# [Materials provided]
Lemma appendInteger_spec i invert b :
  - 2 ^ 63 <= i < 2 ^ 63 →
  _appendInteger i invert b = Returned (_appendBytes (numberBytes (version b) (Some (i * one))) invert b).
Proof.
  intros Hi. pose proof one_pos. unfold _appendInteger. destruct (Z.eqb_spec i (- 2 ^ 63)) as [->|Hmin].
  - destruct ofInteger_min as (Hd & _ & Hn & Hv). rewrite appendLargeDouble_spec; [|done|done|].
    + unfold meaning. by rewrite Hn, Hv.
    + rewrite <- val_mag, Hv. nia.
  - destruct (Z.eqb_spec i 0) as [->|H0]; [done|]. f_equal.
    rewrite (appendPreshifted_spec _ (Z.abs i)) by lia. cbv zeta.
    rewrite <- (integer_key (version b) (i <? 0)) by lia.
    replace (i * one) with (if i <? 0 then - (Z.abs i * one) else Z.abs i * one) by (destruct (Z.ltb_spec i 0); nia).
    rewrite numberBytes_signed by nia. by destruct (i <? 0).
Qed.

(** ** Smaller doubles *)

Lemma positive_double b :
  0 <= b <= infinityBits → isDouble b ∧ isNaN b = false ∧ val b = magOf b ∧ signbit b = false ∧ magBits b = b.
Proof.
  unfold infinityBits. intros Hb. assert (H : 0 <= b < 2 ^ 63) by lia.
  pose proof (withSign_magBits false b H) as Hm. pose proof (withSign_sign false b H) as Hs.
  pose proof (val_withSign false b H) as Hv. pose proof (withSign_double false b H) as Hd. simpl in *.
  split_and!; try done. unfold isNaN. rewrite Hm. apply Z.ltb_ge. unfold infinityBits. lia.
Qed.

(** The order of positive patterns. *)
Lemma positive_ltb p q : 0 <= p <= infinityBits → 0 <= q <= infinityBits → ltb p q = (p <? q).
Proof.
  intros Hp Hq. destruct (positive_double p Hp) as (_ & Hn & Hv & _), (positive_double q Hq) as (_ & Hn' & Hv' & _).
  unfold ltb. rewrite Hn, Hn', Hv, Hv'. simpl. pose proof (magOf_compare p q ltac:(lia) ltac:(lia)) as Hc.
  unfold Z.ltb. by rewrite Hc.
Qed.

Lemma positive_eqb p q : 0 <= p <= infinityBits → 0 <= q <= infinityBits → eqb p q = (p =? q).
Proof.
  intros Hp Hq. destruct (positive_double p Hp) as (_ & Hn & Hv & _), (positive_double q Hq) as (_ & Hn' & Hv' & _).
  unfold eqb. rewrite Hn, Hn', Hv, Hv'. simpl. rewrite !Z.eqb_compare. by rewrite magOf_compare by lia.
Qed.

Lemma positive_leb p q :
  0 <= p <= infinityBits → 0 <= q <= infinityBits → ltb p q || eqb p q = (p <=? q).
Proof.
  intros Hp Hq. rewrite positive_ltb, positive_eqb by done.
  destruct (Z.ltb_spec p q), (Z.eqb_spec p q), (Z.leb_spec p q); done || lia.
Qed.
(* ===== verification/KeyStringOrder.v ===== *)
(** The order of encodings is the order of values. *)
From S2P Require Import Prelude OpTimes KeyBytes BsonValue DoubleFacts KeyString KeyStringNumbers KeyStringNumberCode KeyStringEncoding.

(** ** Comparisons of bytes *)

Lemma isBytes_cons x s : isBytes (x :: s) = true ↔ 0 <= x < 256 ∧ isBytes s = true.
Proof. simpl. rewrite !andb_true_iff, Z.leb_le, Z.ltb_lt. tauto. Qed.

Lemma isName_cons x s : isName (x :: s) = true ↔ 0 < x < 256 ∧ isName s = true.
Proof. simpl. rewrite !andb_true_iff, !Z.ltb_lt. tauto. Qed.

Lemma compareStringData_spec a b : compareStringData a b = lexcmp a b.
Proof.
  unfold compareStringData, memcmp, compareSizes. revert b. induction a as [|x a IH]; intros [|y b]; simpl; try done.
  rewrite <- IH. by destruct (x ?= y).
Qed.

Lemma compareElementStringValues_spec a b :
  isBytes a = true → isBytes b = true → compareElementStringValues a b = lexcmp a b.
Proof.
  unfold compareElementStringValues, memcmp, compareSizes. revert b.
  induction a as [|x a IH]; intros [|y b] Ha Hb; cbn -[Z.compare]; try done.
  - apply isBytes_cons in Hb as [Hy _]. destruct (Z.compare_spec 0 y); done || lia.
  - apply isBytes_cons in Ha as [Hx _]. destruct (Z.compare_spec x 0); done || lia.
  - apply isBytes_cons in Ha as [_ Ha], Hb as [_ Hb]. rewrite <- IH by done.
    by destruct (x ?= y).
Qed.

Lemma lexcmp_app_same a a' b b' :
  length a = length a' → lexcmp (a ++ b) (a' ++ b') = andThen (lexcmp a a') (lexcmp b b').
Proof.
  revert a'. induction a as [|x a IH]; intros [|y a'] Hl; simpl in *; try done.
  destruct (x ?= y); [apply IH; lia|done..].
Qed.

(** Strings that end at a zero. *)
Lemma name_order a b :
  isName a = true → isName b = true → Fixed (a ++ [0]) (b ++ [0]) (lexcmp a b).
Proof.
  revert b. induction a as [|x a IH]; intros [|y b] Ha Hb; simpl; [done|..].
  - apply isName_cons in Hb as [Hy _]. apply Differ_intro; [apply Z.compare_lt_iff; lia|done].
  - apply isName_cons in Ha as [Hx _]. apply Differ_intro; [apply Z.compare_gt_iff; lia|done].
  - apply isName_cons in Ha as [_ Ha], Hb as [_ Hb]. destruct (Z.compare_spec x y) as [->|Hxy|Hxy].
    + exact (Fixed_app [y] [y] Eq _ _ _ eq_refl (IH b Ha Hb)).
    + apply Differ_intro; [by apply Z.compare_lt_iff|done].
    + apply Differ_intro; [by apply Z.compare_gt_iff|done].
Qed.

# [What to produce]
Word for word, restate the lines of the listing above starting at the line with "Lemma compareElementStringValues_spec a" and ending at the line with "Lemma lexcmp_app_same a", and nothing outside them.

# [Task result]
Lemma compareElementStringValues_spec a b :
  isBytes a = true → isBytes b = true → compareElementStringValues a b = lexcmp a b.
Proof.
  unfold compareElementStringValues, memcmp, compareSizes. revert b.
  induction a as [|x a IH]; intros [|y b] Ha Hb; cbn -[Z.compare]; try done.
  - apply isBytes_cons in Hb as [Hy _]. destruct (Z.compare_spec 0 y); done || lia.
  - apply isBytes_cons in Ha as [Hx _]. destruct (Z.compare_spec x 0); done || lia.
  - apply isBytes_cons in Ha as [_ Ha], Hb as [_ Hb]. rewrite <- IH by done.
    by destruct (x ?= y).
Qed.

Lemma lexcmp_app_same a a' b b' :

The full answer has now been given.